--- TO DO ---
Would you give the number of lines below in which the string "with" appears? Nothing else is needed.

--- EXERCISE INPUT ---
(** C6. Under [WEIGHTED_ROUND_ROBIN], with every server healthy and no sticky
    id, [k] times the sum of the weights successive calls return each server
    [k] times its weight; ten calls on the fresh pool of [A] (5), [B] (3),
    [C] (1), [D] (1) return five [A], three [B], one [C], one [D], each
    server's calls in a row and in configured order. *)
Theorem wrr_distribution :
  (∀ (p : ServerPool) k rnd b,
     poolInv p → algorithm p = "WEIGHTED_ROUND_ROBIN" → -1 ≤ currentIndex p →
     Forall (λ r, objHealthy (heap p) r = true ∧ 0 ≤ objWeight (heap p) r)
            (servers p) →
     b ∈ servers p →
     Z.of_nat (timesChosen b (picks rnd (k * Z.to_nat (totalWeight p)) p).1) =
     Z.of_nat k * objWeight (heap p) b) ∧
  (picks (λ _, zeroRnd) 10 weightedPool).1 =
    Some <$> [0; 0; 0; 0; 0; 1; 1; 1; 2; 3]%nat.
Proof.
  split; [apply wrr_counts|]. vm_compute. reflexivity.
Qed.

Lemma wrr_distribution_witness :
  totalWeight weightedPool = 10 ∧
  Z.of_nat (timesChosen 1%nat
    (picks (λ _, zeroRnd) (2 * Z.to_nat (totalWeight weightedPool))
       weightedPool).1) = 2 * 3.
Proof.
  split; [vm_compute; reflexivity|].
  assert (poolInv weightedPool) as Hinv
    by decide_by_computation.
  assert (Forall (λ r, objHealthy (heap weightedPool) r = true ∧
                       0 ≤ objWeight (heap weightedPool) r)
                 (servers weightedPool)) as Hall
    by decide_by_computation.
  assert (1%nat ∈ servers weightedPool) as Hin
    by decide_by_computation.
  assert (-1 ≤ currentIndex weightedPool) as Hc by (vm_compute; discriminate).
  exact (proj1 wrr_distribution weightedPool 2%nat (λ _, zeroRnd) 1%nat
           Hinv eq_refl Hc Hall Hin).
Defined.

(** ** The cursor and the counters along a run *)

Section bounds.
Implicit Types (p : ServerPool) (r : ref).

Lemma rem_lower a b : 0 ≤ a → 0 ≤ a `rem` b.
Proof.
  intros Ha. destruct (decide (b = 0)) as [->|Hb].
  - by destruct a.
  - by apply Z.rem_nonneg.
Qed.

Lemma switchAlgorithm_cursor rnd hs hwl p :
  -1 ≤ currentIndex p →
  -1 ≤ currentIndex (switchAlgorithm rnd hs hwl p).2.
Proof.
  intros Hc. unfold switchAlgorithm.
  pose proof (rem_lower (currentIndex p + 1) (Z.of_nat (length hs))).
  pose proof (rem_lower (currentIndex p + 1) (Z.of_nat (length hwl))).
  repeat match goal with
         | |- context [if ?c then _ else _] => destruct c
         end; simpl; lia.
Qed.

(** The cursor never falls below its initial value. *)
Lemma getNextServer_cursor sid rnd p :
  -1 ≤ currentIndex p → -1 ≤ currentIndex (getNextServer sid rnd p).2.
Proof.
  intros Hc.
  assert (∀ i q, -1 ≤ currentIndex q →
                 -1 ≤ currentIndex (incrementConnections i q)) as Hinc.
  { intros i q Hq.
    by destruct (counterStep_fields _ _ (incrementConnections_counterStep i q))
      as (_ & _ & -> & _). }
  unfold getNextServer.
  destruct (length (getHealthyServers p) =? 0)%nat; [done|].
  destruct (stickyTarget sid p) as [r|]; [by apply Hinc|].
  unfold applyAlgorithm.
  match goal with |- context [if ?c then (None, p) else _] => destruct c end;
    [done|].
  match goal with
  | |- context [switchAlgorithm ?a ?b ?c ?d] =>
      pose proof (switchAlgorithm_cursor a b c d) as Hsw;
      destruct (switchAlgorithm a b c d) as [chosen p2]
  end.
  simpl in Hsw.
  assert (-1 ≤ currentIndex p2) as Hp2
    by (apply Hsw; by destruct (weightedFallback p)).
  match goal with
  | |- context [match ?x with Some _ => _ | None => _ end] =>
      match type of x with option ref => destruct x end
  end; simpl; [by apply Hinc|done].
Qed.
Definition email_tracking_db : database EmailTracking.row :=
  {| table := email_tracking;
     set_table := λ rows w, World rows (link_tracking w) (stdout w) |}.

Definition link_tracking_db : database LinkTracking.row :=
  {| table := link_tracking;
     set_table := λ rows w, World (email_tracking w) rows (stdout w) |}.

(** A connection: the file it is open on and the rows of its open
    transaction, if it has one. *)
Record connection (Row : Type) : Type := {
  file : database Row;
  transaction : option (gmap string Row) }.
Arguments file {Row} _.
Arguments transaction {Row} _.

Definition M (A : Type) : Type := env → world → (exn + A) * world.

Definition ret {A} (a : A) : M A := λ _ w, (inr a, w).

Definition bind {A B} (m : M A) (k : A → M B) : M B :=
  λ e w, match m e w with
         | (inl x, w') => (inl x, w')
         | (inr a, w') => k a e w'
         end.

Definition raise {A} (x : exn) : M A := λ _ w, (inl x, w).

(** [try: m except Exception as x: h x]. *)
Definition try_except {A} (m : M A) (h : exn → M A) : M A :=
  λ e w, match m e w with
         | (inl x, w') => h x e w'
         | (inr a, w') => (inr a, w')
         end.

#[global] Instance M_ret : MRet M := @ret.
#[global] Instance M_bind : MBind M := λ A B k m, bind m k.

Definition gets {A} (f : world → A) : M A := λ _ w, (inr (f w), w).

Definition modify (f : world → world) : M unit := λ _ w, (inr (), f w).

Definition print (l : log_line) : M unit :=
  modify (λ w, World (email_tracking w) (link_tracking w) (stdout w ++ [l])).

Definition datetime_now : M timestamp := λ e w, (inr (now e), w).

--- RESPONSE TO THIS EXERCISE ---
9